Member of Parliament from Undivided Khulna-3
- In office 1973–1979
- Preceded by: Start (gain independence)
- Succeeded by: Aftab Uddin Hawlader

Member of Parliament from Bagerhat-2
- In office June 1996 – 2001
- Preceded by: Abu Saleh Mohammad Mustafizur Rahman
- Succeeded by: MAH Salim

Personal details
- Born: Bagerhat, Khulna.
- Party: Bangladesh Awami League
- Spouse: Farida Akhter Banu Lucy
- Relations: Mir Showkat Ali Badsha (brother)
- Children: 1 daughter

= Mir Shakawat Ali Daru =

Bangladeshi politician

Mir Shakawat Ali Daru is a Bangladesh Awami League politician. he was an elected member of the National Assembly of Pakistan in 1970, elected member of parliament in undivided Khulna-3 constituency in 1973 and elected member of parliament for the Bagerhat-2 constituency in June 1996.

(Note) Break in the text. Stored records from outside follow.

(** X13: initialising the default achievements is idempotent and cannot
    fail: it returns normally from every database, and a second run
    changes nothing. *)
Theorem init_default_achievements_idempotent (w : World) :
  (init_default_achievements w).1 = Ok tt ∧
  init_default_achievements (init_default_achievements w).2
  = (Ok tt, (init_default_achievements w).2).
Proof.
  unfold init_default_achievements.
  destruct (for_each_ensure_effect default_achievements w)
    as (new & -> & _ & Hall & _).
  split; [done|]. cbn [snd]. by apply for_each_ensure_present.
Qed.

(** X14: the initialisation only adds what is missing.  It changes no
    collection but the achievements, leaves every stored achievement as it
    is (also one that has the id of a default), appends defaults only,
    ends with every default id present, and keeps achievement ids
    distinct when they were. *)
Theorem init_default_achievements_adds_missing (w : World) :
  NoDup (a_id <$> achievements (db w)) →
  let w' := (init_default_achievements w).2 in
  ∃ new,
    w' = mkWorld (set_achievements (λ c, c ++ new) (db w)) (journal w) ∧
    new `sublist_of` default_achievements ∧
    (∀ a, a ∈ default_achievements →
          a_id a ∈ a_id <$> achievements (db w')) ∧
    NoDup (a_id <$> achievements (db w')).
Proof.
  intros Hnd w'. subst w'. unfold init_default_achievements.
  destruct (for_each_ensure_effect default_achievements w)
    as (new & -> & Hsub & Hall & Hkeep).
  exists new; repeat split; [done|done|by apply Hkeep].
Qed.

Lemma init_default_achievements_adds_missing_witness :
  ∃ new,
    (init_default_achievements (mkWorld db_five [])).2
    = mkWorld (set_achievements (λ c, c ++ new) db_five) [] ∧
    new `sublist_of` default_achievements ∧
    (∀ a, a ∈ default_achievements →
          a_id a ∈ a_id <$> achievements
                     (db (init_default_achievements (mkWorld db_five [])).2)) ∧
    NoDup (a_id <$> achievements
             (db (init_default_achievements (mkWorld db_five [])).2)).
Proof.
  apply (init_default_achievements_adds_missing (mkWorld db_five [])).
  apply (bool_decide_unpack _); vm_compute; exact I.
Defined.

(** X15: of the five default achievements only the first can be
    obtained.  On a database initialised from an empty catalogue, with no
    achievement held, whatever requests are served, the achievements a
    learner holds are at most [first_lesson]: the other four are defined
    on metrics that the pass never evaluates. *)
Theorem default_achievements_only_first_lesson
    (d : DB) (rs : list Request) (user_id achievement_id : string) :
  achievements d = [] →
  user_achievements d = [] →
  let w := serve rs (init_default_achievements (mkWorld d [])).2 in
  achievement_id ∈ earned_ids user_id (db w) →
  achievement_id = "first_lesson".
Proof.
  intros Ha Hu w Hin.
  set (w0 := (init_default_achievements (mkWorld d [])).2) in *.
  assert (achievements (db w0) = default_achievements ∧
          user_achievements (db w0) = []) as [Ha0 Hu0].
  { destruct d as [us ls qs lp qa ach ua]; simpl in Ha, Hu; subst ach ua.
    split; vm_compute; reflexivity. }
  pose proof (serve_atomic rs w0) as Hrtc. fold w in Hrtc.
  destruct (rtc_atomic_grants_justified _ _ Hrtc) as (new & E & J).
  apply rtc_atomic_frame in Hrtc as (_ & _ & Hcat).
  unfold earned_ids in Hin. rewrite E, Hu0 in Hin; simpl in Hin.
  apply list_elem_of_fmap in Hin as (ua & -> & Hua).
  apply list_elem_of_filter in Hua as [_ Hua].
  rewrite Forall_forall in J.
  destruct (J ua Hua) as (a & t & Hcatin & <- & _ & Ht & _).
  rewrite Hcat, Ha0 in Hcatin. unfold default_achievements in Hcatin.
  repeat (apply elem_of_cons in Hcatin as [->|Hcatin]); try done;
    try (vm_compute in Ht; discriminate).
  by apply not_elem_of_nil in Hcatin.
Qed.

Lemma default_achievements_only_first_lesson_witness :
  let d := mkDB [alice] [lesson_n "L1" 10; lesson_n "L2" 10] [] [] [] [] [] in
  let w := serve [CompleteLesson "L1" alice 1000;
                  CompleteLesson "L2" alice 2000]
                 (init_default_achievements (mkWorld d [])).2 in
  earned_ids "u1" (db w) = ["first_lesson"] ∧
  ∀ x, x ∈ earned_ids "u1" (db w) → x = "first_lesson".
Proof.
  intros d w. split; [vm_compute; reflexivity|]. intros x.
  apply (default_achievements_only_first_lesson d
           [CompleteLesson "L1" alice 1000; CompleteLesson "L2" alice 2000]
           "u1" x); reflexivity.
Defined.


(** ** Quizzes ([create_quiz], [get_lesson_quizzes]) *)

(** X16: a quiz created through the API carries the sum of its
    questions' points, and that sum is what an attempt on it is measured
    against.  A teacher or admin who creates a quiz under an id that no
    stored quiz has gets back the stored quiz, whose [max_points] is the
    sum of the points of its questions, and an attempt then started on
    that id has this sum as its [max_score]; a student is refused with
    the 403 and nothing changes. *)
Theorem create_quiz_sets_max_points
    (quiz_data : QuizCreate) (current_user : User) (uuid : string)
    (learner : User) (attempt_id : string) (now : datetime) (w : World) :
  ¬ Exists (λ q, qz_id q = uuid) (quizzes (db w)) →
  let created := create_quiz quiz_data current_user uuid w in
  if is_staff current_user then
    ∃ quiz,
      created.1 = Ok quiz ∧
      quizzes (db created.2) = quizzes (db w) ++ [quiz] ∧
      qz_id quiz = uuid ∧
      qz_questions quiz = qc_questions quiz_data ∧
      qz_max_points quiz = total_points (qc_questions quiz_data) ∧
      (start_quiz_attempt uuid learner attempt_id now created.2).1
      = Ok (new_attempt attempt_id (u_id learner) uuid
                        (total_points (qc_questions quiz_data)) now)
  else
    created
    = (Raise (HTTPException 403
                "Only teachers and admins can create quizzes"), w).
Proof.
  intros Hfresh; simpl.
  unfold create_quiz. destruct (is_staff current_user); simpl; [|done].
  eexists; repeat split.
  unfold start_quiz_attempt, bind, read; simpl.
  rewrite (find_one_app_None _ _ _ (proj2 (find_one_None _ _) Hfresh)).
  unfold find_one; rewrite filter_cons, decide_True by done. done.
Qed.

Lemma create_quiz_sets_max_points_witness :
  ∃ quiz,
    (create_quiz (mkQuizCreate "Types" "L1" (qz_questions quiz_go) None 70)
                 (mkUser "t1" "tea@example.org" TEACHER true 0 1 0) "Q2"
                 (mkWorld db_quiz [])).1 = Ok quiz ∧
    qz_max_points quiz = 15 ∧
    (start_quiz_attempt "Q2" alice "id-1" 1000
       (create_quiz (mkQuizCreate "Types" "L1" (qz_questions quiz_go) None 70)
                    (mkUser "t1" "tea@example.org" TEACHER true 0 1 0) "Q2"
                    (mkWorld db_quiz [])).2).1
    = Ok (new_attempt "id-1" "u1" "Q2" 15 1000).
Proof.
  destruct (create_quiz_sets_max_points
              (mkQuizCreate "Types" "L1" (qz_questions quiz_go) None 70)
              (mkUser "t1" "tea@example.org" TEACHER true 0 1 0) "Q2"
              alice "id-1" 1000 (mkWorld db_quiz []))
    as (quiz & Hq & _ & _ & _ & Hmax & Hatt).
  - apply (bool_decide_unpack _); vm_compute; exact I.
  - exists quiz; split; [exact Hq|]. split; [exact Hmax|exact Hatt].
Defined.

(** X17: the correct answers of a quiz are readable by any user.  For a
    stored, active quiz of a lesson that has at most 100 active quizzes,
    [get_lesson_quizzes] returns the quiz as stored, questions and correct
    answers included, to every authenticated user, also after that user
    has started an attempt on it. *)
Theorem get_lesson_quizzes_returns_answers
    (quiz : Quiz) (current_user : User) (uuid : string) (now : datetime)
    (w : World) :
  quiz ∈ quizzes (db w) →
  qz_is_active quiz = true →
  (length (filter (active_quiz_of (qz_lesson_id quiz)) (quizzes (db w)))
   ≤ 100)%nat →
  let w' := (start_quiz_attempt (qz_id quiz) current_user uuid now w).2 in
  ∃ found,
    get_lesson_quizzes (qz_lesson_id quiz) current_user w' = (Ok found, w') ∧
    found `sublist_of` quizzes (db w) ∧
    quiz ∈ found.
Proof.
  intros Hin Hact Hlen w'.
  assert (quizzes (db w') = quizzes (db w)) as Hq.
  { unfold w', start_quiz_attempt, bind, read; simpl.
    destruct (find_one _ _); done. }
  unfold get_lesson_quizzes, read; rewrite Hq.
  eexists; split; [reflexivity|]. unfold find_to_list; split.
  - etrans; [apply sublist_take|apply sublist_filter].
  - rewrite take_ge by done. apply list_elem_of_filter; done.
Qed.

Lemma get_lesson_quizzes_returns_answers_witness :
  ∃ found,
    get_lesson_quizzes "L1" alice
      (start_quiz_attempt "Q1" alice "id-1" 1000 (mkWorld db_quiz [])).2
    = (Ok found,
       (start_quiz_attempt "Q1" alice "id-1" 1000 (mkWorld db_quiz [])).2) ∧
    found `sublist_of` [quiz_go] ∧
    quiz_go ∈ found.
Proof.
  apply (get_lesson_quizzes_returns_answers quiz_go alice "id-1" 1000
           (mkWorld db_quiz [])).
  - left.
  - reflexivity.
  - simpl; lia.
Defined.


(** ** Lessons ([create_lesson], [get_lessons]) *)

#[local] Instance by_order_index_trans : Transitive by_order_index.
Proof. unfold by_order_index; intros x y z; lia. Qed.

#[local] Instance by_order_index_total : Total by_order_index.
Proof. unfold by_order_index; intros x y; lia. Qed.

Lemma get_lessons_found_listed
    (difficulty : option DifficultyLevel) (current_user : User) (w : World) :
  ∃ found,
    get_lessons difficulty current_user w = (Ok found, w) ∧
    Forall (λ l, l ∈ lessons (db w) ∧ listed difficulty l) found.
Proof.
  unfold get_lessons, read. eexists; split; [reflexivity|].
  apply Forall_forall; intros l Hl.
  apply subseteq_take in Hl.
  rewrite merge_sort_Permutation in Hl.
  apply list_elem_of_filter in Hl; tauto.
Qed.

(** X18: what [get_lessons] lists.  The call changes nothing and returns
    at most 100 stored lessons, each published and of the difficulty asked
    for when one is given, in non-decreasing [order_index]; it returns all
    the lessons that qualify, or exactly 100 of them. *)
Theorem get_lessons_lists_published_in_order
    (difficulty : option DifficultyLevel) (current_user : User) (w : World) :
  ∃ found,
    get_lessons difficulty current_user w = (Ok found, w) ∧
    (length found ≤ 100)%nat ∧
    Forall (λ l, l ∈ lessons (db w) ∧ listed difficulty l) found ∧
    StronglySorted by_order_index found ∧
    (found ≡ₚ filter (listed difficulty) (lessons (db w)) ∨
     length found = 100%nat).
Proof.
  unfold get_lessons, read.
  set (qualifying := filter (listed difficulty) (lessons (db w))).
  eexists; split; [reflexivity|]. repeat split.
  - rewrite length_take; lia.
  - apply Forall_forall; intros l Hl.
    apply subseteq_take in Hl.
    rewrite merge_sort_Permutation in Hl.
    apply list_elem_of_filter in Hl; tauto.
  - pose proof (StronglySorted_merge_sort by_order_index qualifying) as Hs.
    rewrite <-(take_drop 100 (merge_sort by_order_index qualifying)) in Hs.
    by apply StronglySorted_app_1_l in Hs.
  - destruct (decide (length qualifying ≤ 100)%nat) as [Hlen|Hlen].
    + left. rewrite take_ge; [apply merge_sort_Permutation|].
      by rewrite merge_sort_Permutation.
    + right. rewrite length_take, merge_sort_Permutation. lia.
Qed.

== Birth and early life ==
Mir Sakhawat Ali Daru was born in Bagerhat district of Khulna Division.

==Career==
Daru was elected member of the National Assembly of Pakistan in 1970, elected member of parliament in the undivided Khulna-3 constituency in 1973 and elected member of parliament for the Bagerhat-2 constituency in June 1996.